Cette nouvelle aventure de l’archéologue aventurier aurait-elle été une erreur ?

Un film de Steven Spielberg, avec Harrison Ford, Cate Blanchett, Shia LaBeouf, Karen Allen, Ray Winstone, John Hurt et Jim Broadbent. États-Unis, 2008, 123 min. (« Indiana Jones et le royaume du crâne de cristal » en version française)

Il aura pris son temps, l’archéologue aventurier, pour revenir sur nos écrans de cinéma. Jamais une suite n’aura été aussi attendue (exception faite probablement de l’autre rejeton de Lucasfilm, Star Wars Episode I en 1999) et il est impossible de ne pas recevoir ce quatrième chapitre des aventures d’Indiana Jones avec un mélange d’appréhension et d’espoir.

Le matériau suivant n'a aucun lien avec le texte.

Lemma get_put_device d l : device_ok d → get_device (put_device d ++ l) = Some (d, l).
Proof.
  intros Hd. destruct (device_ok_short d Hd) as (Hi & Hn & Hh).
  destruct Hd as (_ & _ & _ & [Ht1 Ht2] & He & Hr).
  assert (is_u64 (dv_created_at d) ∧ is_u64 (dv_last_activity_at d)) as [Hc Hl] by (unfold is_u64 in *; lia).
  unfold get_device, put_device. rewrite <- !app_assoc.
  rewrite get_put_string by lia. cbn [mbind option_bind]. rewrite get_put_string by lia. cbn [mbind option_bind].
  rewrite get_put_string by lia. cbn [mbind option_bind].
  rewrite get_put_N by done. cbn [mbind option_bind]. rewrite get_put_N by done. cbn [mbind option_bind].
  rewrite get_put_N by done. cbn [mbind option_bind]. rewrite get_put_option by done. by destruct d.
Qed.

Lemma get_put_devices ds l : Forall device_ok ds →
  get_devices (length ds) (mjoin (put_device <$> ds) ++ l) = Some (ds, l).
Proof.
  induction 1 as [|d ds Hd _ IH]; [done|]. change (mjoin (put_device <$> d :: ds)) with
    (put_device d ++ mjoin (put_device <$> ds)).
  cbn [length get_devices]. rewrite <- app_assoc, get_put_device by done. cbn [mbind option_bind]. by rewrite IH.
Qed.

Lemma length_put_digits n x : length (put_digits n x) = n.
Proof. revert x. induction n; intros x; simpl; auto. Qed.

Lemma length_put_device d : device_ok d → (length (put_device d) ≤ 264)%nat.
Proof.
  intros Hd. destruct (device_ok_short d Hd) as (Hi & Hn & Hh).
  unfold put_device, put_string, put_N. rewrite !length_app, !length_cons, !length_put_digits.
  pose proof (length_bytes_of (dv_device_id d)). pose proof (length_bytes_of (dv_name d)).
  pose proof (length_bytes_of (dv_secret_hash d)).
  assert (length (put_option (dv_revoked_at d)) ≤ 9)%nat.
  { destruct (dv_revoked_at d); unfold put_option, put_N; rewrite ?length_cons, ?length_put_digits; simpl; lia. }
  lia.
Qed.
(* ===== verification/AttachmentFacts.v ===== *)
(** * Facts about attachments: headers, references, and the steps of the store

    The header parsers never read out of range and their loop ends; identifiers are
    well-formed; triples for the operations of the store over its directory. *)

From S2P Require Import Prelude Json Protocol Jsonl JsonlFacts Attachments.

#[local] Open Scope N_scope.

(** ** Accesses in range *)

Lemma index_Some data i : (i < length data)%nat → ∃ n, index data i = Some n ∧ n < 256.
Proof.
  intros Hi. unfold index. destruct (lookup_lt_is_Some_2 data i Hi) as [a ->].
  exists (byte a). split; [done|]. apply byte_lt.
Qed.
Lemma slice_Some data i j :
  (i ≤ j)%nat → (j ≤ length data)%nat → ∃ l, slice data i j = Some l ∧ length l = (j - i)%nat.
Proof.
  intros Hij Hj. unfold slice. rewrite (proj2 (Nat.leb_le i j)), (proj2 (Nat.leb_le j _)) by done.
  eexists. split; [done|]. rewrite length_take, length_drop. lia.
Qed.

(** Reads a number of [k] bytes at a slice in range. *)
Ltac read_bytes :=
  repeat match goal with
  | |- context [slice ?d ?i ?j] =>
      let l := fresh "l" in let Hl := fresh "Hl" in
      destruct (slice_Some d i j) as (l & -> & Hl); [lia|lia|cbn [mbind option_bind]]
  | |- context [index ?d ?i] =>
      let n := fresh "n" in let Hn := fresh "Hn" in
      destruct (index_Some d i) as (n & -> & Hn); [lia|cbn [mbind option_bind]]
  end.

Lemma be16_Some l : length l = 2%nat → ∃ n, be16 l = Some n ∧ n < 65536.
Proof.
  intros Hl. unfold be16. destruct (index_Some l 0) as (a & -> & Ha); [lia|].
  destruct (index_Some l 1) as (b & -> & Hb); [lia|]. eexists. split; [reflexivity|]. lia.
Qed.
Lemma be32_Some l : length l = 4%nat → ∃ n, be32 l = Some n ∧ n ≤ U32_MAX.
Proof.
  intros Hl. unfold be32. destruct (index_Some l 0) as (a & -> & Ha); [lia|].
  destruct (index_Some l 1) as (b & -> & Hb); [lia|]. destruct (index_Some l 2) as (c & -> & Hc); [lia|].
  destruct (index_Some l 3) as (d & -> & Hd); [lia|]. eexists. split; [reflexivity|].
  unfold U32_MAX. lia.
Qed.
Lemma le16_Some l : length l = 2%nat → ∃ n, le16 l = Some n ∧ n < 65536.
Proof.
  intros Hl. unfold le16. destruct (index_Some l 0) as (a & -> & Ha); [lia|].
  destruct (index_Some l 1) as (b & -> & Hb); [lia|]. eexists. split; [reflexivity|]. lia.
Qed.

Lemma lor_bound a b k : a < 2 ^ k → b < 2 ^ k → N.lor a b < 2 ^ k.
Proof.
  intros Ha Hb. destruct (decide (N.lor a b = 0)) as [->|Hne]; [lia|].
  apply N.log2_lt_pow2; [lia|]. rewrite N.log2_lor.
  destruct (decide (a = 0)) as [->|]; destruct (decide (b = 0)) as [->|]; try done.
  - rewrite N.max_r by (rewrite N.log2_nonpos; lia). apply N.log2_lt_pow2; lia.
  - rewrite N.max_l by (rewrite (N.log2_nonpos 0); lia). apply N.log2_lt_pow2; lia.
  - apply N.max_lub_lt; apply N.log2_lt_pow2; lia.
Qed.
Lemma shl_bound a k j : a < 2 ^ k → N.shiftl a j < 2 ^ (k + j).
Proof. intros Ha. rewrite N.shiftl_mul_pow2, N.pow_add_r. apply N.mul_lt_mono_pos_r; [|done]. lia. Qed.
(* ===== verification/Responses.v ===== *)
(** * The Responses API (openai_responses.rs): routes, names, bodies, streams

    The adapter of the OpenAI Responses protocol: the checks of a route and its
    model, the names of tools on the wire, the body of a request, the decoder of
    server-sent events and the state that turns events into chunks.  URLs, JSON text
    and HTTP are third-party code and parameters; the attachment store is
    [Attachments].  A panic is the outcome [Crashed] or [Panicked]. *)

From S2P Require Import Prelude Json Protocol Jsonl Attachments.

#[local] Open Scope N_scope.

Definition MAX_SSE_EVENT_BYTES : N := 4 * 1024 * 1024.
Definition MAX_ERROR_BODY_BYTES : N := 64 * 1024.
Definition REPLAY_TYPE : string := "openai-responses".
Definition REPLAY_VERSION : N := 1.
Definition DEFAULT_ROUTE_ID : string := "openai-responses".
Definition RESPONSES_TEXT_MODALITY : string := "text".
Definition RESPONSES_IMAGE_MODALITY : string := "image".

Definition adapter_error (code message : string) (details : Value) : TessivumError :=
  TessivumError_new code message "llm-adapter" details.
Definition responses_cancelled : TessivumError :=
  adapter_error "CANCELLED" "OpenAI Responses request was cancelled" VNull.

(** ** Models and routes *)

Record ResponsesReasoningEffort := mkEffort { re_id : string; re_wire : option string }.
#[export] Instance ResponsesReasoningEffort_eq_dec : EqDecision ResponsesReasoningEffort.
Proof. solve_decision. Defined.

Record ResponsesModel := mkModel {
  rm_id : string;
  rm_name : option string;
  rm_description : option string;
  rm_input : list string;
  rm_context_window : option N;
  rm_max_tokens : option N;
  rm_reasoning_efforts : list ResponsesReasoningEffort;
  rm_default_reasoning_effort : option string;
}.
#[export] Instance ResponsesModel_eq_dec : EqDecision ResponsesModel.
Proof. solve_decision. Defined.

Definition ResponsesModel_new (id : string) : ResponsesModel :=
  mkModel id None None [RESPONSES_TEXT_MODALITY] None None [] None.

Fixpoint check_modalities (input : list string) : result TessivumError unit :=
  match input with
  | [] => Ok tt
  | modality :: input =>
      if negb (bool_decide (modality ∈ [RESPONSES_TEXT_MODALITY; RESPONSES_IMAGE_MODALITY])) then
        Err (adapter_error "INVALID_OPENAI_MODALITY"
               "OpenAI Responses models support only text and image input"
               (json_object [("modality", VString modality)]))
      else check_modalities input
  end.

Definition ResponsesModel_validate (m : ResponsesModel) : result TessivumError unit :=
  if is_empty (trim (rm_id m)) then
    Err (adapter_error "INVALID_OPENAI_MODEL" "OpenAI Responses model ids must not be empty" VNull)
  else
    _ ← check_modalities (rm_input m);
    if bool_decide (rm_context_window m = Some 0) || bool_decide (rm_max_tokens m = Some 0) then
      Err (adapter_error "INVALID_OPENAI_MODEL"
             "OpenAI Responses model limits must be positive when present" VNull)
    else if match rm_default_reasoning_effort m with
            | Some effort => negb (existsb (λ c, String.eqb (re_id c) effort) (rm_reasoning_efforts m))
            | None => false
            end then
      Err (adapter_error "INVALID_OPENAI_MODEL"
             "defaultReasoningEffort must be declared by reasoningEfforts" VNull)
    else Ok tt.

Definition supports (m : ResponsesModel) (modality : string) : bool :=
  let input := if bool_decide (rm_input m = []) then [RESPONSES_TEXT_MODALITY] else rm_input m in
  existsb (String.eqb modality) input.

Record ResponsesRoute := mkRoute {
  rr_id : string;
  rr_api : string;
  rr_display_name : string;
  rr_base_url : string;
  rr_credential_ref : string;
  rr_models : list ResponsesModel;
  rr_generation : N;
}.
#[export] Instance ResponsesRoute_eq_dec : EqDecision ResponsesRoute.
Proof. solve_decision. Defined.

Definition default_responses_api : string := "openai-responses".
Definition ResponsesRoute_new (id display_name base_url credential_ref : string)
    (models : list ResponsesModel) : ResponsesRoute :=
  mkRoute id default_responses_api display_name base_url credential_ref models 0.

(** What the url crate says about a URL. *)
Record Url := mkUrl {
  url_scheme : string;
  url_cannot_be_a_base : bool;
  url_username : string;
  url_password : option string;
  url_query : option string;
  url_fragment : option string;
  url_text : string;
}.
Class UrlParser := url_parse : string → result string Url.

Section routes.
Context `{UrlParser}.

Fixpoint check_models (ids : gset string) (models : list ResponsesModel) : result TessivumError unit :=
  match models with
  | [] => Ok tt
  | model :: models =>
      _ ← ResponsesModel_validate model;
      if bool_decide (rm_id model ∈ ids) then
        Err (adapter_error "INVALID_OPENAI_MODEL"
               "OpenAI Responses routes must not contain duplicate model ids"
               (json_object [("model", VString (rm_id model))]))
      else check_models ({[rm_id model]} ∪ ids) models
  end.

Le projet semblait sorti de nulle part, d’un chapeau sans doute, et les étoiles (George Lucas, Steven Spielberg et Harrison Ford) tardaient à s’aligner. Mais le résultat est là, devant nos yeux incrédules, en 2008, 19 ans après que Henry Jones Jr et son père aient déniché le Saint-Graal, quête ultime de tous les archéologues occidentaux. La trilogie se terminait ainsi, en beauté, et d’aucun prétendront qu’on aurait du en rester là.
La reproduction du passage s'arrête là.